[Aim of the task] Copy out each line of the data holding "reflexivity".
::: Task data
(** C4. Zero-byte payloads: when the first file-bearing part of a well-formed
    body declares a file name and carries no byte, the extractor returns the
    empty payload (not the absence of a file), the upload answers 200, and
    the record it creates has size 0 and stores the empty content. *)
Theorem zero_byte_upload_accepted (io : FsFaults) (sid : string) (s : Session)
  (ct boundary host : string) (preamble : Buffer) (fields : list Buffer)
  (head epilogue : Buffer) (name fileId : string) (now : Z) (st : State) :
  let delimiter := Buffer_from (String.append "--" boundary) in
  let buffer :=
    multipart_body delimiter preamble (fields ++ [file_part head []]) epilogue in
  let key := String.append fileId (path_extname name) in
  boundaryMatch ct = Some boundary ->
  delimiter_free delimiter preamble ->
  Forall (delimiter_free delimiter) fields ->
  Forall (fun f => includes f filenameMarker = false) fields ->
  delimiter_free delimiter (file_part head []) ->
  header_block head ->
  filenameMatch (toString head) = Some name ->
  write_fails io key = false ->
  dict_get sid (userSessions st) = Some s ->
  parseMultipartFormData buffer boundary = mkParseResult (Some name) (Some [])
  /\ status (fst (upload_end io sid (Some ct) host buffer fileId now st)) = 200
  /\ (exists r,
        dict_get fileId
          (fileDatabase (snd (upload_end io sid (Some ct) host buffer fileId now st)))
        = Some r /\ size r = 0 /\ originalName r = name /\ filename r = key)
  /\ dict_get key (uploads (snd (upload_end io sid (Some ct) host buffer fileId now st)))
     = Some [].
Proof.
  intros delimiter buffer key Hb Hpre Hfields Hplain Hfile Hhead Hname Hwrite Hs.
  assert (Hparse : parseMultipartFormData buffer boundary
                   = mkParseResult (Some name) (Some []))
    by (apply parse_well_formed; assumption).
  split; [exact Hparse|].
  rewrite (upload_end_accepts io sid s ct boundary host buffer [] name fileId
             now st Hb Hparse (filenameMatch_truthy _ _ Hname) Hwrite Hs).
  split; [reflexivity|]. simpl snd. simpl fileDatabase. simpl uploads. split.
  - eexists. rewrite dict_get_set_same. repeat split.
  - apply dict_get_set_same.
Qed.

(** ** Download completion *)

Lemma unlinkSync_removes (io : FsFaults) (p : string) (disk disk' : dict Buffer) :
  unlinkSync io p disk = Some disk' -> dict_get p disk' = None.
Proof.
  unfold unlinkSync. destruct (existsSync p disk && negb (unlink_fails io p));
    [|discriminate].
  intros H. injection H as <-. apply dict_get_delete_same.
Qed.

Lemma unlinkSync_ok (io : FsFaults) (p : string) (disk : dict Buffer) (data : Buffer) :
  dict_get p disk = Some data -> unlink_fails io p = false ->
  unlinkSync io p disk = Some (dict_delete p disk).
Proof.
  intros Hp Hio. unfold unlinkSync, existsSync, dict_has. rewrite Hp, Hio.
  reflexivity.
Qed.

Lemma in_without (fileId x : string) (ids : list string) :
  In x (without fileId ids) <-> In x ids /\ x <> fileId.
Proof.
  unfold without. rewrite filter_In, negb_true_iff, String.eqb_neq. tauto.
Qed.

Lemma detach_not_in (sid fileId : string) (sessions : dict Session) (s : Session) :
  truthy sid = true ->
  dict_get sid (detach sid fileId sessions) = Some s ->
  ~ In fileId (files s).
Proof.
  intros Hsid. unfold detach. rewrite Hsid.
  destruct (dict_get sid sessions) as [s0|] eqn:E.
  - rewrite dict_get_set_same. intros H. injection H as <-. simpl.
    rewrite in_without. tauto.
  - congruence.
Qed.

Lemma download_finish_eq (io : FsFaults) (name : string) (st : State) :
  download_finish io name st =
  if existsSync name (uploads st) && negb (unlink_fails io name) then
    match dict_get (file_id_of name) (fileDatabase st) with
    | Some m =>
        mkState (dict_delete (file_id_of name) (fileDatabase st))
                (detach (sessionId m) (file_id_of name) (userSessions st))
                (dict_delete name (uploads st))
    | None => mkState (fileDatabase st) (userSessions st)
                      (dict_delete name (uploads st))
    end
  else st.
Proof.
  unfold download_finish, unlinkSync.
  destruct (existsSync name (uploads st) && negb (unlink_fails io name));
    reflexivity.
Qed.




(** ** Which part is honoured *)

Lemma examine_part_cases (part : Buffer) :
  examine_part part =
  if has_marker part then
    match header_end part, declared_name part with
    | Some h, Some name =>
        Some (name, slice part (h + length headerEndBuffer) (length part - 2))
    | _, _ => None
    end
  else None.
Proof.
  unfold examine_part, has_marker, declared_name, header_end.
  destruct (includes part filenameMarker); [|reflexivity].
  destruct (indexOf part headerEndBuffer 0) as [h|]; [|reflexivity].
  destruct (filenameMatch (toString (slice part 0 h))); reflexivity.
Qed.
Lemma encode_list_length_ge (xs : list A) :
  Forall wire_wf xs → (length xs ≤ length (encode_list wire_enc xs))%nat.
Proof.
  induction 1 as [|x xs Hx HP IH]; [done|]. rewrite encode_list_cons, length_app. simpl.
  pose proof (wire_enc_nonempty x Hx). lia.
Qed.
End CodecLists.

(** [simpl] leaves encoded integers and positioned reads folded. *)
#[global] Opaque le_bytes le_val slice slice_from index le_at.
::::::
[Solution]
  split; [reflexivity|]. simpl snd. simpl fileDatabase. simpl uploads. split.
  reflexivity.
    reflexivity.
  destruct (includes part filenameMarker); [|reflexivity].
  destruct (indexOf part headerEndBuffer 0) as [h|]; [|reflexivity].
  destruct (filenameMatch (toString (slice part 0 h))); reflexivity.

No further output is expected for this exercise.